Of course, I accept that there was abuse and exploitation by landlords. We introduced the regulations because we were determined to curb that abuse and exploitation.

The hon. Gentleman suggests that the regulations will cause large numbers of young people to move about the country. He has only to study the number of young people who have claimed board and lodging in recent years, the huge 50 per cent. or more increase in their numbers, and the reports that have come from many parts of the country about the influx of young people to know that the previous regulations were creating that rootlessness.

Order. It might be fair to hon. Members to say that, as we have an important debate in which no fewer than 30 right hon. and hon. Members wish to take part, as well as a ten-minute Bill, I cannot allow questions on the statement to run after 4.30 pm. I hope that all hon.
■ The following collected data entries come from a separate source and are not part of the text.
Definition likeBeginsWith (text : string) : WhereLikeResult :=
  mkWhereLike (Some (stringASTWhereValue text)) None None None.

Definition likeEquals (text : string) : WhereLikeResult :=
  mkWhereLike None None None (Some (stringASTWhereValue text)).

(** The first character of the pattern is [%]. *)
Definition startsWithPercent (str : string) : Prop :=
  exists rest, str = String percent rest.

(** The last character of the pattern is [%]. *)
Definition endsWithPercent (str : string) : Prop :=
  exists init, str = (init ++ String percent EmptyString)%string.

(** The tokens the operator mapper maps to a filter operator. *)
Definition mappedTokens : list string :=
  ["="; "IS"; "<"; "<="; ">"; ">="; "CONTAINS"; "CONTAINS-ANY"].

Definition isColumnRef {number : Type} (node : Node number) : bool :=
  match node with
  | column_ref _ => true
  | _ => false
  end.

Definition isExprList {number : Type} (node : Node number) : bool :=
  match node with
  | expr_list _ => true
  | _ => false
  end.

Definition isBool {number : Type} (node : Node number) : bool :=
  match node with
  | bool_value _ => true
  | _ => false
  end.

(** [expr_list] of exactly two values. *)
Definition isPair {number : Type} (node : Node number) : bool :=
  match node with
  | expr_list [_; _] => true
  | _ => false
  end.

(** ** Measures and invariants of a translation *)

(** The filter operators of the store, the range of the operator mapper. *)
Definition storeOperators : list string :=
  ["=="; "<"; "<="; ">"; ">="; "array-contains"; "array-contains-any"].

(** The operators [applyWhere] rewrites itself, in the order it tests them;
    every other operator goes to [applyCondition] unchanged. *)
Definition rewrittenOperators : list string :=
  ["AND"; "OR"; "IN"; "LIKE"; "BETWEEN"; "CONTAINS"].

Section Measures.

Context {number : Type}.

(** The number of queries a translation returns for each incoming query. *)
Fixpoint fanout (astWhere : Node number) : nat :=
  match astWhere with
  | binary_expr operator l r =>
      if operator =? "AND" then fanout l * fanout r
      else if operator =? "OR" then fanout l + fanout r
      else if operator =? "IN" then
        match r with
        | expr_list values => length values
        | _ => 0
        end
      else if isNotEqual operator then (if isBool r then 1 else 2)
      else 1
  | _ => 1
  end.

(** The columns an expression tests: the bare columns and the left operands
    of its comparisons. *)
Fixpoint columnsOf (astWhere : Node number) : list string :=
  match astWhere with
  | binary_expr operator l r =>
      if (operator =? "AND") || (operator =? "OR")
      then columnsOf l ++ columnsOf r
      else match l with
           | column_ref column => [column]
           | _ => []
           end
  | column_ref column => [column]
  | _ => []
  end.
Members will ask brief questions; then they will all get in.

My hon. Friend made an interesting comment about hostel accommodation. In my constituency there is the New Bible college with 60 residents. The owners of that college have applied for registration as a hostel. If the cut-off date —8 July—comes before authorisation for registration is granted, will my hon. Friend ensure that the cut-off does not take place, thus throwing those 60 young people on to the streets?
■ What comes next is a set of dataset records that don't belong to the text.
Lemma messageHandler_validation runner m st st' :
  finishedTests st = true → messageHandler runner m st = Ok (tt, st') →
  recorded st' = recorded st.
Proof.
  intros Hphase. unfold messageHandler. rewrite bind_modify.
  set (st1 := upd_hasStartedAnyProcess (λ _, true) st).
  set (m1 := set_m_cid _ m). set (group := getCidGroup _).
  intros H. unbind H as [] st0 Hguard.
  assert (st0 = st1) as ->.
  { revert Hguard. destruct (_ || _)%bool; [done|by intros [= <-]]. }
  unbind H as [] st2 Herror. unbind H as [] st3 Huid. unbind H as m2 st4 Htitle.
  rewrite bind_get in H.
  assert (recorded st4 = recorded st1) as Hrec.
  { transitivity (recorded st3); [|transitivity (recorded st2)].
    - revert Htitle. destruct (_ =? 0); [|by intros [= _ <-]].
      unfold decodeTitle. destruct (m_title m1); by intros [= _ <-].
    - revert Huid. destruct (eventIs m1 "uid:request"); [done|by intros [= <-]].
    - revert Herror. destruct (eventIs m1 "runner:error"); by intros [= <-]. }
  assert (finishedTests st4 = true) as Hphase4.
  { injection Hrec as _ ->. done. }
  rewrite Hphase4 in H. unbind H as m3 st5 Hvalidation.
  apply validationPhase_recorded in Hvalidation.
  injection H as <-. transitivity (recorded st5); [done|]. by rewrite Hvalidation, Hrec.
Qed.

Lemma exitHandler_recorded : keeps recorded exitHandler.
Proof. unfold exitHandler, resolve. keeps_tac. Qed.

Lemma handle_validation ev st st' :
  finishedTests st = true → handle engine ev st = Ok (tt, st') → recorded st' = recorded st.
Proof.
  intros Hphase. destruct ev as [runner code|runner m|]; simpl.
  - apply endHandler_recorded.
  - by apply messageHandler_validation.
  - apply exitHandler_recorded.
Qed.

Lemma handleAll_validation evs st st' :
  finishedTests st = true → handleAll engine evs st = Ok (tt, st') →
  recorded st' = recorded st.
Proof.
  revert st; induction evs as [|ev evs IH]; intros st Hphase; simpl.
  - by intros [= <-].
  - intros H. unbind H as [] st1 Hev.
    apply handle_validation in Hev; [|done].
    rewrite <- Hev. apply IH; [|done]. injection Hev as _ ->. done.
Qed.

Lemma buckets_recorded st1 st2 group story criteria :
  validationResults st2 = validationResults st1 →
  failuresOf st2 group story criteria = failuresOf st1 group story criteria ∧
  successesOf st2 group story criteria = successesOf st1 group story criteria.
Proof. intros H. unfold failuresOf, successesOf, recordOf. by rewrite H. Qed.

Lemma verdict_recorded story criteria group m1 m2 st1 st2 :
  validationResults st2 = validationResults st1 →
  verdict (evaluateValidations story criteria group m2 st2)
  = verdict (evaluateValidations story criteria group m1 st1).
Proof.
  intros H. unfold evaluateValidations. rewrite !bind_get, H.
  destruct (property (validationResults st1) group) as [stories| |]; [|done..].
  destruct (property stories (Js.toString story)) as [record| |]; [|done..].
  destruct (property (failures record) (Js.toString criteria)) as [[|err errs]| |]; [done| |done|].
  - simpl. by destruct (property (screenshots record) (Js.toString criteria)).
  - by destruct (property (successes record) (Js.toString criteria)).
Qed.
End Idempotence.

(** C9.  [evaluateValidations] leaves the launcher, and so the validation
    results, as they are; its classification is a function of the
    validation results alone, so a second call returns the classification
    of the first (or throws as the first did); and no event that the
    launcher processes in the validation phase, the only phase in which
    [evaluateValidations] is called, changes the validation results.  For
    a group, a story and a criteria of ordinary names it returns unless
    the failures bucket of the criteria is an empty array; under a name
    that plain objects inherit a property under it throws where the
    results do not hold the name ([evaluateValidations_inherited]). *)
Theorem classification_is_idempotent (engine : SortEngine)
    (story criteria : option string) (group : string) :
  (∀ m st v m' st',
     evaluateValidations story criteria group m st = Ok (v, m', st') → st' = st) ∧
  (∀ m1 m2 st1 st2,
     validationResults st2 = validationResults st1 →
     verdict (evaluateValidations story criteria group m2 st2)
     = verdict (evaluateValidations story criteria group m1 st1)) ∧
  (∀ evs st st',
     finishedTests st = true → handleAll engine evs st = Ok (tt, st') →
     validationResults st' = validationResults st ∧ finishedTests st' = true) ∧
  (∀ m st,
     ordinary group → ordinary (Js.toString story) → ordinary (Js.toString criteria) →
     failuresOf st group story criteria ≠ Some [] →
     ∃ v m', evaluateValidations story criteria group m st = Ok (v, m', st)).
Proof.
  split_and!.
  - intros m st v m' st' H. by apply (evaluateValidations_keeps id) in H.
  - intros m1 m2 st1 st2. apply verdict_recorded.
  - intros evs st st' Hphase H. apply handleAll_validation in H; [|done].
    injection H as -> ->. done.
  - intros m st Hgroup Hstory Hcriteria Hne.
    pose proof (evaluateValidations_cases story criteria group m st Hgroup Hstory Hcriteria) as H.
    destruct (failuresOf st group story criteria) as [[|err errs]|]; [done| |].
    + destruct H as (m' & H & _). by eexists _, _.
    + destruct (successesOf st group story criteria); [by eexists _, _|].
      destruct H as (m' & H & _). by eexists _, _.
Qed.

(** The criteria is classified, the validator goes on to the next step,
    the user interrupts, and the criteria is classified again. *)
Lemma classification_is_idempotent_witness :
  ∃ st',
    handleAll V8.engine [Message "0-0" (bare "test:pass"); Message "0-0" (bare "step:start");
                         Interrupt] validatingC1 = Ok (tt, st') ∧
    verdict (evaluateValidations (Some "S1") (Some "C1") "0" (bare "test:pass") st')
    = verdict (evaluateValidations (Some "S1") (Some "C1") "0" (bare "test:pass") validatingC1) ∧
    verdict (evaluateValidations (Some "S1") (Some "C1") "0" (bare "test:pass") validatingC1)
    = Ok fail.
Proof.
  eexists. split; [by vm_compute|]. split; [|by vm_compute].
  destruct (classification_is_idempotent V8.engine (Some "S1") (Some "C1") "0")
    as (_ & Hsame & Hkeeps & Hreturns).
  destruct (Hreturns (bare "test:pass") validatingC1) as (v & m' & _); [done..|by vm_compute|].
  apply Hsame.
  match goal with |- validationResults ?s = _ =>
    apply (Hkeeps [Message "0-0" (bare "test:pass"); Message "0-0" (bare "step:start");
                   Interrupt] validatingC1 s) end; by vm_compute.
Defined.

Section StepEnd.
Implicit Types (m : Msg) (st : Launcher).

(** As long as [levelStatus] has no entry deeper than the level below
    the step that ends, the status of the step is as its children and
    the pending failures have it. *)
Lemma onStepEnd_status group m st state :
  stepStates st !! group = Some state →
  0 <= stepLevel state →
  Z.of_nat (length (items (levelStatus state))) <= stepLevel state + 1 →
  ∃ m' st' status,
    onStepEnd group m st = Ok (m', st') ∧
    m_status m' = Some status ∧
    (status = failed ↔ levelBelow state = Some failed ∨ is_Some (pendingFailures st group)) ∧
    (stepLevel <$> stepStates st' !! group) = Some (stepLevel state - 1) ∧
    (is_Some (pendingFailures st group) →
     m_assertionFailures m' = pendingFailures st group ∧
     m_screenshots m' = validationStates st !! group ≫= vs_screenshots ∧
     pendingFailures st' group = None ∧
     validationStates st' !! group ≫= vs_screenshots = None).
Proof.
  intros Hstate Hlevel Hdepth. unfold onStepEnd. rewrite bind_get, Hstate.
  fold (pendingFailures st group).
  destruct (pendingFailures st group) as [pending|] eqn:Hpending.
  - unfold updStepState, updValidationState.
    rewrite !bind_bind, bind_modify, bind_bind, bind_modify, !bind_ret, bind_modify.
    eexists _, _, failed. split; [reflexivity|]. split; [done|].
    split; [split; [right; by eexists|done]|].
    split.
    { simpl. rewrite !lookup_alter_eq, Hstate. done. }
    intros _. unfold pendingFailures. simpl. by rewrite lookup_insert_eq.
  - rewrite bind_ret. unfold updStepState. rewrite bind_modify.
    assert (∃ status,
              (if stepLevel state <? Z.of_nat (length (items (levelStatus state)))
               then lastStatus (levelStatus state) else Some passed) = Some status ∧
              (status = failed ↔ levelBelow state = Some failed ∨ is_Some (@None (list Assertion))))
      as (status & Hstatus & Hiff).
    { unfold levelBelow, lastStatus.
      destruct (Z.ltb_spec (stepLevel state) (Z.of_nat (length (items (levelStatus state)))))
        as [Hlt|Hge].
      - assert (Z.to_nat (stepLevel state) = pred (length (items (levelStatus state))))
          as -> by lia.
        rewrite <- last_lookup.
        destruct (items (levelStatus state)) as [|s l] eqn:Hitems; [simpl in Hlt; lia|].
        destruct (last (s :: l)) as [status|] eqn:Hlast.
        + exists status. split; [done|]. split; [intros ->; by left|].
          intros [[= ->]|[? [=]]]; done.
        + rewrite last_None in Hlast. done.
      - exists passed. split; [done|]. rewrite lookup_ge_None_2 by lia.
        split; [done|]. intros [[=]|[? [=]]]. }
    eexists _, _, status. split; [reflexivity|]. split; [done|]. split; [done|].
    split.
    { simpl. rewrite lookup_alter_eq, Hstate. done. }
    intros []; done.
Qed.
End StepEnd.

(** ** The status of a step *)

(** C7, the code at a failing input.  When the parent step of the events
    above ends, the step level is 1, no assertion failure is pending, and
    [levelStatus] is [passed; failed; passed]: the level below the parent
    holds [failed], from its first child.  The code reads the last entry
    of [levelStatus], which is the entry of the step inside the second
    child, and reports the parent as [passed]. *)
Theorem parent_step_passes_after_failed_child :
  ∃ st st',
    handleAll V8.engine nestedSteps (newLauncher defaults false) = Ok (tt, st) ∧
    stepStates st !! "0"
    = Some {| stepLevel := 1;
              levelStatus := {| items := [passed; failed; passed]; minus_one := None |} |} ∧
    validationStates st !! "0" ≫= assertionFailures = None ∧
    statusesOf "step:end" st = [Some failed; Some passed; Some passed] ∧
    messageHandler "0-0" (bare "step:end") st = Ok (tt, st') ∧
    statusesOf "step:end" st' = [Some failed; Some passed; Some passed; Some passed] ∧
    (stepLevel <$> stepStates st' !! "0") = Some 0.
Proof.
  eexists _, _. split; [by vm_compute|]. split; [by vm_compute|]. split; [by vm_compute|].
  split; [by vm_compute|]. split; [by vm_compute|]. split; by vm_compute.
Qed.

(** ** The aggregate error of a failed test *)

Section Aggregate.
May I look into the case that my hon. Friend has mentioned? We have two or three hostel applications currently under consideration. The best thing would be for me to have a decision made quickly.

As the whole House agrees that many landlords are ripping off the welfare state through the regulations, when will the Minister make a statement to the House that deals directly with that matter, rather than aiming at those landlords through claimants?
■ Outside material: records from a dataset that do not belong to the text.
(** * counter-app: the <counter-app> web component

    A shallow embedding of [src/counter-app.js] (class [CounterApp]) and the
    properties of its state-and-rendering logic.

    Layout of the development:
    - the host: the part of the JavaScript and DOM semantics the component
      relies on ([Number(v)], [String(n)], [Number.isFinite], attributes);
    - the component: one definition per method of the class, in the order of
      the source, written in state-passing style over the record [widget];
    - the properties. *)

From stdpp Require Import gmap strings pretty list.
From Stdlib Require Import ZArith Lia Ascii.

Local Open Scope Z_scope.

(* ===================================================================== *)
(** * The host: numbers and strings *)
(* ===================================================================== *)

(** ** Numbers

    The four fields of the component hold JavaScript Numbers.  The data model
    of the component types them as integers, and the development follows it:
    a field is a mathematical integer.  Model and code agree as long as the
    values involved are safe integers (magnitude below 2^53), where double
    arithmetic, comparison and decimal printing are exact.

    The result of [Number(v)] is one of:
    - [Fin z]: the literal denotes the integer [z], of a magnitude below
      2^53; the Number is [z] exactly;
    - [Approx z]: the literal denotes another value below the overflow
      bound, a fraction or a magnitude of 2^53 and above; the Number is
      finite, the double nearest to that value, and [z] is the value rounded
      toward zero, which is what an integer field keeps of it (fractions and
      the rounding of doubles are not followed);
    - [NaN], [PosInfinity], [NegInfinity]: exactly when JavaScript yields
      them.  They only occur as results of [Number(v)]; the guard of
      [_numAttr] keeps them out of the fields.

    A string is a sequence of code units below 256, the Latin-1 range of a
    DOM string. *)

Inductive number : Type :=
  | Fin (z : Z)
  | Approx (z : Z)
  | NaN
  | PosInfinity
  | NegInfinity.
I hope that the hon. Gentleman will be fair-minded enough to accept that the restraints that we have imposed in the regulations through the time limits, and, in respect of landlords, through the financial limits, have been directed at curbing abuse and exploitation by landlords. I should not want to leave the impression that the abuse is caused solely by young people. It is important that we prevent young people from being exploited by others.

I welcome the relaxation announced by my hon. Friend. Is he satisfied that sufficient steps have been taken to ensure that claimants understand the wide categories of exemptions? There is evidence that that is one of the causes of some of the hardship. Secondly, will he take on board the fact that probation officers have been expressing anxiety because of the lack of accommodation likely to be available to young people coming out of institutions?

My hon. Friend will be aware that probation hostels would normally be exempt under the hostel provisions, and that anyone in board and lodging under a programme arranged by a probation officer would likely to be exempt.

The Minister is to be congratulated on easing these unworkable regulations, which were always a triumph of bureaucracy over humane and political judgments. If he will not withdraw all the regulations, will he consider two immediate exemptions: first, an exemption for those who are offered council accommodation which will be available after the end of their allowed stay; and, secondly, an exemption for those who are offered jobs which will begin after the period of allowed stay? Will he also give instructions that people be allowed to stay where they are pending an appeal? Thirdly, will he commend those authorities which have set up a system of prevention similar to that in Leeds, where the DHSS notifies people when they must move on and also notifies the social services and gives individuals a list of telephone numbers of the citizens advice bureaux and social services, which is a help when people would be allowed to stay but are unaware of their rights?

I shall consider the hon. Gentleman's first two suggestions within the terms of the power to make the extensions which I propose in the amending regulations. We are anxious that people should be pointed towards proper advice. The letter which currently goes to them tells them of the exemption categories and asks them to talk to the local office if they have problems. I am arranging for that advice to be strengthened, in the hope that we shall he able to move in the direction that the hon. Gentleman would like.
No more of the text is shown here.